Task details >> Where in the data below does the word "entry" appear? Copy each line that holds it.

Material for this task >>
*-*-*
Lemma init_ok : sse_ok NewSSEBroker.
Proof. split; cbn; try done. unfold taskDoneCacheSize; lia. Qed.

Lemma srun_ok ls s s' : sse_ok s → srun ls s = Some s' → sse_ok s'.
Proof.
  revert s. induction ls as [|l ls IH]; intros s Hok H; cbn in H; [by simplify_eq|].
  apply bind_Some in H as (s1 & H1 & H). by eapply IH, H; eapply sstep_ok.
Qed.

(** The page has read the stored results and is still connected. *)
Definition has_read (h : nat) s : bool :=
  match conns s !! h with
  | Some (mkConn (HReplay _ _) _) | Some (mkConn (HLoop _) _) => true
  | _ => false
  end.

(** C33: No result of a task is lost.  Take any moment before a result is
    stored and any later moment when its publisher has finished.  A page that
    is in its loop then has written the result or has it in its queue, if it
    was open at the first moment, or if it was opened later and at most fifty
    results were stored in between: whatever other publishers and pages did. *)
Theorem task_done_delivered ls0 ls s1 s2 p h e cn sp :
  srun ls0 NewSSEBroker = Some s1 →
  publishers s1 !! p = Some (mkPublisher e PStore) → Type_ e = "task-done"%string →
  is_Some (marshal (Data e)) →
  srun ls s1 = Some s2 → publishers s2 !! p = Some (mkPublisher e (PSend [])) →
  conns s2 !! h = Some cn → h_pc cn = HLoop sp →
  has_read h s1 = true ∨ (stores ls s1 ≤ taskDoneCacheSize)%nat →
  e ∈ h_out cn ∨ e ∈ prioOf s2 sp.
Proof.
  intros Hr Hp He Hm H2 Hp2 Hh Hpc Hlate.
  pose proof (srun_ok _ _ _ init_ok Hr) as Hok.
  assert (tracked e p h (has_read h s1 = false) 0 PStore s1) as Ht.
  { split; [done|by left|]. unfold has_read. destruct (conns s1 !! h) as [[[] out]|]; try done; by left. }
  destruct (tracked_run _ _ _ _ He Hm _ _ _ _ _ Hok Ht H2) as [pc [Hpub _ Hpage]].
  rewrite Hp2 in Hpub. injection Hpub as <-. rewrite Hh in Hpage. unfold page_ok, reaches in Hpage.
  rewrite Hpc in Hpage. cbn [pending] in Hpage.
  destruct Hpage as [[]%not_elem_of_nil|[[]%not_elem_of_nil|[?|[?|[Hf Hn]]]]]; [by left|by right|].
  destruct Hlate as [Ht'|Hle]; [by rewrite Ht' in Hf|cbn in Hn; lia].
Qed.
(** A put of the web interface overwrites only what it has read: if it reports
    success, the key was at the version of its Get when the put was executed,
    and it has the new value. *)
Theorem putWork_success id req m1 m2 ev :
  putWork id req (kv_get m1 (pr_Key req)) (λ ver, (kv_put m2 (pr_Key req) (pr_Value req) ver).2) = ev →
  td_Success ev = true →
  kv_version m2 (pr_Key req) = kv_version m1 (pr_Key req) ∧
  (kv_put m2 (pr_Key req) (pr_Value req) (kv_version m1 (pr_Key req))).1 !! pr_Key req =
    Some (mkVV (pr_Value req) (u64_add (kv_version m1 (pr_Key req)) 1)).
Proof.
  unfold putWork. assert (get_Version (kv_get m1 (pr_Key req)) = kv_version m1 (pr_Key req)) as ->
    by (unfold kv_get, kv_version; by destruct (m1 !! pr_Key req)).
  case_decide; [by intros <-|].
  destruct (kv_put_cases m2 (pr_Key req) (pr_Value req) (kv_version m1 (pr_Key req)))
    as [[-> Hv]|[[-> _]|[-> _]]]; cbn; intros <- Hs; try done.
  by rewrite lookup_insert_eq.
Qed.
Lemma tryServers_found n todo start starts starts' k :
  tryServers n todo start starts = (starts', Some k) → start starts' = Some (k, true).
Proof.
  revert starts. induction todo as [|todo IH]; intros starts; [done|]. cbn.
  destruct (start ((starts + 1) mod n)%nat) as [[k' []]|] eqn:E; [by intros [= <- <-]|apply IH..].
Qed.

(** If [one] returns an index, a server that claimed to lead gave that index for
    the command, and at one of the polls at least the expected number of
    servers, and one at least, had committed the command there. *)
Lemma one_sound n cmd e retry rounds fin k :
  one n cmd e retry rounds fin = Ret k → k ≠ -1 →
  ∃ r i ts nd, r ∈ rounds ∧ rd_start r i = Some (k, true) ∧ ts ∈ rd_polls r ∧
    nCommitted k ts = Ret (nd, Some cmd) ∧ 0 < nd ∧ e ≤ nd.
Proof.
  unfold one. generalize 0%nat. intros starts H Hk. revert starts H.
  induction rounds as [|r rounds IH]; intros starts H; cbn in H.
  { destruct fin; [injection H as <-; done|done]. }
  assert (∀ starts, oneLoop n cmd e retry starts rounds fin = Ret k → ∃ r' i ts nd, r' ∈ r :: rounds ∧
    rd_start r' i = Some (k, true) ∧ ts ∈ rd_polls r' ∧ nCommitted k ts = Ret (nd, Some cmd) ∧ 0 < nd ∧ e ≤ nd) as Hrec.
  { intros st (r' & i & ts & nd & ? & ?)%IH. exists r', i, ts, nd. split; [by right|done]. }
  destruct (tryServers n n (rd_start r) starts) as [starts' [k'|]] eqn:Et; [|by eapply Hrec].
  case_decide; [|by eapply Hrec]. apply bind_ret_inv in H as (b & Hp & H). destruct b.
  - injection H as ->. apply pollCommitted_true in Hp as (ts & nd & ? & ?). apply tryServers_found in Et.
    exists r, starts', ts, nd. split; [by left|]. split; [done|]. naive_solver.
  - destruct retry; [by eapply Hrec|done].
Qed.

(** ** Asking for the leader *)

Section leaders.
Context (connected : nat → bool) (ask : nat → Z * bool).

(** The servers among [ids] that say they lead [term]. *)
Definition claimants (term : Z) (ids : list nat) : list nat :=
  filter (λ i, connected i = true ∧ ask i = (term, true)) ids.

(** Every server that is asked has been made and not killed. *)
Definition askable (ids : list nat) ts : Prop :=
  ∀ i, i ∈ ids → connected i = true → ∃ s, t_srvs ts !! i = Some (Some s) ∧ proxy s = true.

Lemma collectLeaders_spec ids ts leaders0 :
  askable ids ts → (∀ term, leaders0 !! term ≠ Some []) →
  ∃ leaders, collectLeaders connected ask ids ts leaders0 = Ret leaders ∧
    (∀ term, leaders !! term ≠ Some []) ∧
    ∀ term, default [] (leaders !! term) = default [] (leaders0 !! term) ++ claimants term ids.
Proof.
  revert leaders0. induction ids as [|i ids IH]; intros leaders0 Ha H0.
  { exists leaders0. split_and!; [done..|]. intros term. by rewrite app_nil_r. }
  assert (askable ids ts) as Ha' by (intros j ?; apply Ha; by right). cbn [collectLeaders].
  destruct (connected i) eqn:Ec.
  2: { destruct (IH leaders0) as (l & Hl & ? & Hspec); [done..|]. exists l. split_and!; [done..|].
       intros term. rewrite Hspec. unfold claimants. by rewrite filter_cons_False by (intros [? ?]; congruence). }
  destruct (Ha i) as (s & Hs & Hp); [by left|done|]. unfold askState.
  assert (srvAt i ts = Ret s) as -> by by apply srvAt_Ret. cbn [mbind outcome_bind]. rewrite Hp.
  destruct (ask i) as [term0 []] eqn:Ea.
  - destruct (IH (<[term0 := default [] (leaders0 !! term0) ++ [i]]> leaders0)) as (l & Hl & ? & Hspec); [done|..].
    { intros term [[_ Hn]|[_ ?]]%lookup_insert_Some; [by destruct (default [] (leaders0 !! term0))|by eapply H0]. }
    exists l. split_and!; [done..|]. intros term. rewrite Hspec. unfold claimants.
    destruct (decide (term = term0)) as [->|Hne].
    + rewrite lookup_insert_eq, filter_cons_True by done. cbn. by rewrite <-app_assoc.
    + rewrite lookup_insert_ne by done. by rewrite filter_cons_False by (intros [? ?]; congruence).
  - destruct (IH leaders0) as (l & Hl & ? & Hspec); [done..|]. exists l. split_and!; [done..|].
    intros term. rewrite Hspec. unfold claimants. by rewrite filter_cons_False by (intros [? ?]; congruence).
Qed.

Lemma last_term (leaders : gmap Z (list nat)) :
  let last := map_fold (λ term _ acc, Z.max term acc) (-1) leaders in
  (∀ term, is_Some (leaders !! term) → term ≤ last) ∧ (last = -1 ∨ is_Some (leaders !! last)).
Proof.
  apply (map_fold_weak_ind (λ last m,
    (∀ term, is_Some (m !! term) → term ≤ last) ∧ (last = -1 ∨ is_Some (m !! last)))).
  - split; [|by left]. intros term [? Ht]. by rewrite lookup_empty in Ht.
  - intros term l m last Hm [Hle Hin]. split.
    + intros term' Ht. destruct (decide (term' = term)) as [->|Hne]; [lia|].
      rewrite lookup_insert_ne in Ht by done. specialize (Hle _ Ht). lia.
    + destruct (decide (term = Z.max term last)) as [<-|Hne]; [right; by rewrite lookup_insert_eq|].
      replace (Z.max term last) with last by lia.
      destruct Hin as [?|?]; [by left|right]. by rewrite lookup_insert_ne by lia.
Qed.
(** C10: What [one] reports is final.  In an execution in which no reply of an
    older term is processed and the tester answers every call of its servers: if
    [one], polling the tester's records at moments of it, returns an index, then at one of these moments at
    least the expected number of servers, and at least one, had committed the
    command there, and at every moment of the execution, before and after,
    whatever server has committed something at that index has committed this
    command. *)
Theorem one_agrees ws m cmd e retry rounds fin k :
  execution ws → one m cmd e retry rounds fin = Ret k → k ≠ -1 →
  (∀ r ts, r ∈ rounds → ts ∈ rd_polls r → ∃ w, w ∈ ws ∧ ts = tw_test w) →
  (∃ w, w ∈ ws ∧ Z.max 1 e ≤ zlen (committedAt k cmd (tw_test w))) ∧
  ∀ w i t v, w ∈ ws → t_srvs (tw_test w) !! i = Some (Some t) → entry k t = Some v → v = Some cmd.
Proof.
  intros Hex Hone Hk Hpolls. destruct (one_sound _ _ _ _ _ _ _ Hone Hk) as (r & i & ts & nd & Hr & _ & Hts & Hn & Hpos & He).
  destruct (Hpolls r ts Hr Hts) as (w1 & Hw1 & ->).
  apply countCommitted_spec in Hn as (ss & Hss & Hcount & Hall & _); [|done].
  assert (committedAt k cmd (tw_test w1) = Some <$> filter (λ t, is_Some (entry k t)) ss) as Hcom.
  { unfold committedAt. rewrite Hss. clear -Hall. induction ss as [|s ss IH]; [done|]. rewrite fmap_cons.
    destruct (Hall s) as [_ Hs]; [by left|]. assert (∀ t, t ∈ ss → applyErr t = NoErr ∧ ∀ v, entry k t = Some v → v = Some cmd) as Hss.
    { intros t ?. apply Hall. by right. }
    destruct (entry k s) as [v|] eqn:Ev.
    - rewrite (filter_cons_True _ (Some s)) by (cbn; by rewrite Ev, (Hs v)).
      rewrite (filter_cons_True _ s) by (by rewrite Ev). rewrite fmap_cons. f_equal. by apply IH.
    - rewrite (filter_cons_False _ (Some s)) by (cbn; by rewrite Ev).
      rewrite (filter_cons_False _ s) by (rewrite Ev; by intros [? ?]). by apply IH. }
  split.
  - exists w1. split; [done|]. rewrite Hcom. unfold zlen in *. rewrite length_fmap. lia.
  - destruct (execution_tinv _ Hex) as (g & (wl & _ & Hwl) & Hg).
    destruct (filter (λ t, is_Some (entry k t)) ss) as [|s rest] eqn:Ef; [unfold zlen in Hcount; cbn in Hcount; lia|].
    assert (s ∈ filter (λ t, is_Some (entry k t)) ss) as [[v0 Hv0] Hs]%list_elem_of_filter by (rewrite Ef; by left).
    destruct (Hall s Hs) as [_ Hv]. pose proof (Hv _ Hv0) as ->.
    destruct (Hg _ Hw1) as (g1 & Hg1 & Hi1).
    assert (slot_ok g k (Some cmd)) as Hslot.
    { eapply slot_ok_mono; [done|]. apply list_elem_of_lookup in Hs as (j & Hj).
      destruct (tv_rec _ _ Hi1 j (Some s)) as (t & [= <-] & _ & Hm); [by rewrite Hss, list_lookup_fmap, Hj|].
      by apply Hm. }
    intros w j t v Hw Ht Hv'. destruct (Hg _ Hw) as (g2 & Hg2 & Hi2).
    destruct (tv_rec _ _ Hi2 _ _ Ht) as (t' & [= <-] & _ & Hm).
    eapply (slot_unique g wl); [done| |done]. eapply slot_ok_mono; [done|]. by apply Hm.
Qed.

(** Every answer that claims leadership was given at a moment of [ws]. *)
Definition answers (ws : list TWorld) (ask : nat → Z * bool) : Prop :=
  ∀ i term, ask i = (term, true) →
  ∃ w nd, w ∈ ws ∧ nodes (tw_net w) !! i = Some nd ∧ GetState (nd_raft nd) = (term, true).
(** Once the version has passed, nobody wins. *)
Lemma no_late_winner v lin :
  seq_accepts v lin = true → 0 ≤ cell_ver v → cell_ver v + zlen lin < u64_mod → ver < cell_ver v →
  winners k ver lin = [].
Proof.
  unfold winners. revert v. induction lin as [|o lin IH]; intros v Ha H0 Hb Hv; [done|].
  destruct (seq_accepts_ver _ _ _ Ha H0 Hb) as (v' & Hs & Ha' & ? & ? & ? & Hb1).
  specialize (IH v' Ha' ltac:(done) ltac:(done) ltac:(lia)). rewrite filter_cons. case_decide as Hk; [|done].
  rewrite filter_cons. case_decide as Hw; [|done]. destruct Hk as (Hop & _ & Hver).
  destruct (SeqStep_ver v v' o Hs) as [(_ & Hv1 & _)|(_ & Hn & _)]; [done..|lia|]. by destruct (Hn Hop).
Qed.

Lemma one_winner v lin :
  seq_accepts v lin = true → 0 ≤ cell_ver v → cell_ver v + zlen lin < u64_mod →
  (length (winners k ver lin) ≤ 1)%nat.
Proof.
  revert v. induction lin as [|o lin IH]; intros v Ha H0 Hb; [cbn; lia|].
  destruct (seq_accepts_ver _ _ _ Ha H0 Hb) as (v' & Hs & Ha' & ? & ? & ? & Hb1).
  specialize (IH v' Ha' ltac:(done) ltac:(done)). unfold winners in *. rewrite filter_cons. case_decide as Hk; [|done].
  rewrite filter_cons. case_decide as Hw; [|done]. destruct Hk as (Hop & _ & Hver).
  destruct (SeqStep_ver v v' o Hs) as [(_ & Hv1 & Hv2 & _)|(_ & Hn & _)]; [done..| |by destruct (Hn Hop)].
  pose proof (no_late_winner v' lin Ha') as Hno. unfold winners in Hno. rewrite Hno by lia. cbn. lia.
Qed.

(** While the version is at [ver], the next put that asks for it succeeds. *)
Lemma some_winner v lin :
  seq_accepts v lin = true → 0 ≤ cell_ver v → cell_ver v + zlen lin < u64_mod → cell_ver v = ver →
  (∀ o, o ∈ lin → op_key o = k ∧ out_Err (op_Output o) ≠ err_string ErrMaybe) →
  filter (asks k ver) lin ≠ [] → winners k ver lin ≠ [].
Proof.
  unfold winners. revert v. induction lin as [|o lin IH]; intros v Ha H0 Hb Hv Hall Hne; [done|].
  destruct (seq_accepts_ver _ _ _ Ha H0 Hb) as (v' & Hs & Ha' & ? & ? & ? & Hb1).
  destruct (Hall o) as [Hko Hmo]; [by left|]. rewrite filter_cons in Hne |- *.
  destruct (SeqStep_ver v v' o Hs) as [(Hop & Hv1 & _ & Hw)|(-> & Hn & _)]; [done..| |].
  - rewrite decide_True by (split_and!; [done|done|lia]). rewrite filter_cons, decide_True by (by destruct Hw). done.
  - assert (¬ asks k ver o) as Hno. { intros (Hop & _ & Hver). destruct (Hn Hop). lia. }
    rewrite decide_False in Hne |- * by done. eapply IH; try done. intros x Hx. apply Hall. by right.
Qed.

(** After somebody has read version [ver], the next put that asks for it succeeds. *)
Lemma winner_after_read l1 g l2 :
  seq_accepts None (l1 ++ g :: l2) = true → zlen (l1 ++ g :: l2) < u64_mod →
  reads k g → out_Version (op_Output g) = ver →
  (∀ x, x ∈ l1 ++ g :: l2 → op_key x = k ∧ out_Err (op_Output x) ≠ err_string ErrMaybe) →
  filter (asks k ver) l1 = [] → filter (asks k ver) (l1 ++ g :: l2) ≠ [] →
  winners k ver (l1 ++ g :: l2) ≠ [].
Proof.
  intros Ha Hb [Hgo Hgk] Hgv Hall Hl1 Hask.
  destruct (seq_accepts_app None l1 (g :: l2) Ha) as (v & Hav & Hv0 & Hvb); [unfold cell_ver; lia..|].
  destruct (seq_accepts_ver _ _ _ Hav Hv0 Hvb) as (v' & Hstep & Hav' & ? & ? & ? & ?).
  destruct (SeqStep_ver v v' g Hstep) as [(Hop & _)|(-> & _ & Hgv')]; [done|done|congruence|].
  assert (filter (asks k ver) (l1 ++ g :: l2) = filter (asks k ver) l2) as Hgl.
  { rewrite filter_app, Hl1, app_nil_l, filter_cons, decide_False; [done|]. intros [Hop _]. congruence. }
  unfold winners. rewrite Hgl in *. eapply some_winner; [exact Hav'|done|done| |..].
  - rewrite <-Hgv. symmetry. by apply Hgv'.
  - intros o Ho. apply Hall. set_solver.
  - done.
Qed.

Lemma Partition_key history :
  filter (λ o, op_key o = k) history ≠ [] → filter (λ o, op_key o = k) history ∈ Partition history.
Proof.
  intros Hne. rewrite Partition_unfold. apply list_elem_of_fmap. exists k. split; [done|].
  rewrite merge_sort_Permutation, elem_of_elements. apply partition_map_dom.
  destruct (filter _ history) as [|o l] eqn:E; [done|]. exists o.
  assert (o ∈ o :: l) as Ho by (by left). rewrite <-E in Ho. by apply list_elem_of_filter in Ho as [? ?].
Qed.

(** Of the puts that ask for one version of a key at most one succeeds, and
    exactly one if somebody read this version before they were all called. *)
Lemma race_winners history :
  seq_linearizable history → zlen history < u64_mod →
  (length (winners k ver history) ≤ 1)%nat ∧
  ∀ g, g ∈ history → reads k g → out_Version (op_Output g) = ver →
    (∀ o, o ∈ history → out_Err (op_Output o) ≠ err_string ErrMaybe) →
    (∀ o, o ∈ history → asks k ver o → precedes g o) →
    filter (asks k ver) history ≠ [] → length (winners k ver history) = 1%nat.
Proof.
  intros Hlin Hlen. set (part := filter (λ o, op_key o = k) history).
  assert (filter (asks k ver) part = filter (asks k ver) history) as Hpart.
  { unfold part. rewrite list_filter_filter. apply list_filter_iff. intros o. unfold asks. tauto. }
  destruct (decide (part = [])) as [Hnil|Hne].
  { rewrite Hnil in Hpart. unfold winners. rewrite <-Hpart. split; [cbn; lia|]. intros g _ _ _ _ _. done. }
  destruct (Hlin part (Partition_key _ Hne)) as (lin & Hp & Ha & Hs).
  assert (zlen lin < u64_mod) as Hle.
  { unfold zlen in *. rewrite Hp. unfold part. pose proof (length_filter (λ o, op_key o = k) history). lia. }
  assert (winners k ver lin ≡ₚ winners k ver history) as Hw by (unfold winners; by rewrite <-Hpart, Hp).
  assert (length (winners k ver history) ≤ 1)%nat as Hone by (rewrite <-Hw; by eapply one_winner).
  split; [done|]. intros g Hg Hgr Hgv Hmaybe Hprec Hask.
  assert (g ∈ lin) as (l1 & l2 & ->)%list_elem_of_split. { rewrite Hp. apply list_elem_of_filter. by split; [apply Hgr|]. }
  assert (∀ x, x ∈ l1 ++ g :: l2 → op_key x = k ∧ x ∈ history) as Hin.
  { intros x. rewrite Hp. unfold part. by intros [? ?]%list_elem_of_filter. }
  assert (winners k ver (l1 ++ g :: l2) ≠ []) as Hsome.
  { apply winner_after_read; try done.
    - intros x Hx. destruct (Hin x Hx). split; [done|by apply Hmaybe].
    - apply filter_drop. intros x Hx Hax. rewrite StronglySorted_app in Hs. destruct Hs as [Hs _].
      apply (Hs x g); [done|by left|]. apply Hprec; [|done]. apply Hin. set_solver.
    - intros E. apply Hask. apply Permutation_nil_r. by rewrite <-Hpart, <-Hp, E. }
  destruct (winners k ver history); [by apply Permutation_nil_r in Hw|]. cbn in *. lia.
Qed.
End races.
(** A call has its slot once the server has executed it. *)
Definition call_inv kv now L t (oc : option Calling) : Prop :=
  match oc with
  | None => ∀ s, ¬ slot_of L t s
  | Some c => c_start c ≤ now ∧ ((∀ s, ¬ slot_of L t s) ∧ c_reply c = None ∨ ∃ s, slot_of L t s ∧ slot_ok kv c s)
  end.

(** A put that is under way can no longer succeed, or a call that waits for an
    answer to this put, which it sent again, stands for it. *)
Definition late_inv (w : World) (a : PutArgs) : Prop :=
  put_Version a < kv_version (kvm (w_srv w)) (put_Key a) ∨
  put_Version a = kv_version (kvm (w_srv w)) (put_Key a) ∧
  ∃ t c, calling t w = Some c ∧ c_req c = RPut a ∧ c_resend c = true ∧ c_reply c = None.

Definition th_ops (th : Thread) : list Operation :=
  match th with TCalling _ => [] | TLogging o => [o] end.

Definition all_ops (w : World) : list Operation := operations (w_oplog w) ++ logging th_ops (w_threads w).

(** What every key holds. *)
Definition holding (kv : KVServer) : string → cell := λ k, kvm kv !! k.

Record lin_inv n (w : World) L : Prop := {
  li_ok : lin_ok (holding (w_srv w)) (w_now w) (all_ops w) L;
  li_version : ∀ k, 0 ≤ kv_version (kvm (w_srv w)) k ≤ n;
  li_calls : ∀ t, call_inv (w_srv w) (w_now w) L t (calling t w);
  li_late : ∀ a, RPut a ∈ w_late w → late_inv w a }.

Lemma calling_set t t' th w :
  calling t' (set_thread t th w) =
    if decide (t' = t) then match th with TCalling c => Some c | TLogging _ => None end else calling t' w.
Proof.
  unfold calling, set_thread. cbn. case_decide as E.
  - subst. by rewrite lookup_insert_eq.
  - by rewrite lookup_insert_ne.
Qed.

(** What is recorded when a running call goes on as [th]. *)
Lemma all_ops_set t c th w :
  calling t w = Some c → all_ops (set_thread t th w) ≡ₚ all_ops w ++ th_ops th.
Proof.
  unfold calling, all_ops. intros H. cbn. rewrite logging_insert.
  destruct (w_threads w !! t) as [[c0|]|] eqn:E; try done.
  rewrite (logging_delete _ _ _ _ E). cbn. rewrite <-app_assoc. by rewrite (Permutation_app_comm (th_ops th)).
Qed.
*-*-*
Final answer >>
  ∀ w i t v, w ∈ ws → t_srvs (tw_test w) !! i = Some (Some t) → entry k t = Some v → v = Some cmd.
  assert (committedAt k cmd (tw_test w1) = Some <$> filter (λ t, is_Some (entry k t)) ss) as Hcom.
    destruct (Hall s) as [_ Hs]; [by left|]. assert (∀ t, t ∈ ss → applyErr t = NoErr ∧ ∀ v, entry k t = Some v → v = Some cmd) as Hss.
    destruct (entry k s) as [v|] eqn:Ev.
    destruct (filter (λ t, is_Some (entry k t)) ss) as [|s rest] eqn:Ef; [unfold zlen in Hcount; cbn in Hcount; lia|].
    assert (s ∈ filter (λ t, is_Some (entry k t)) ss) as [[v0 Hv0] Hs]%list_elem_of_filter by (rewrite Ef; by left).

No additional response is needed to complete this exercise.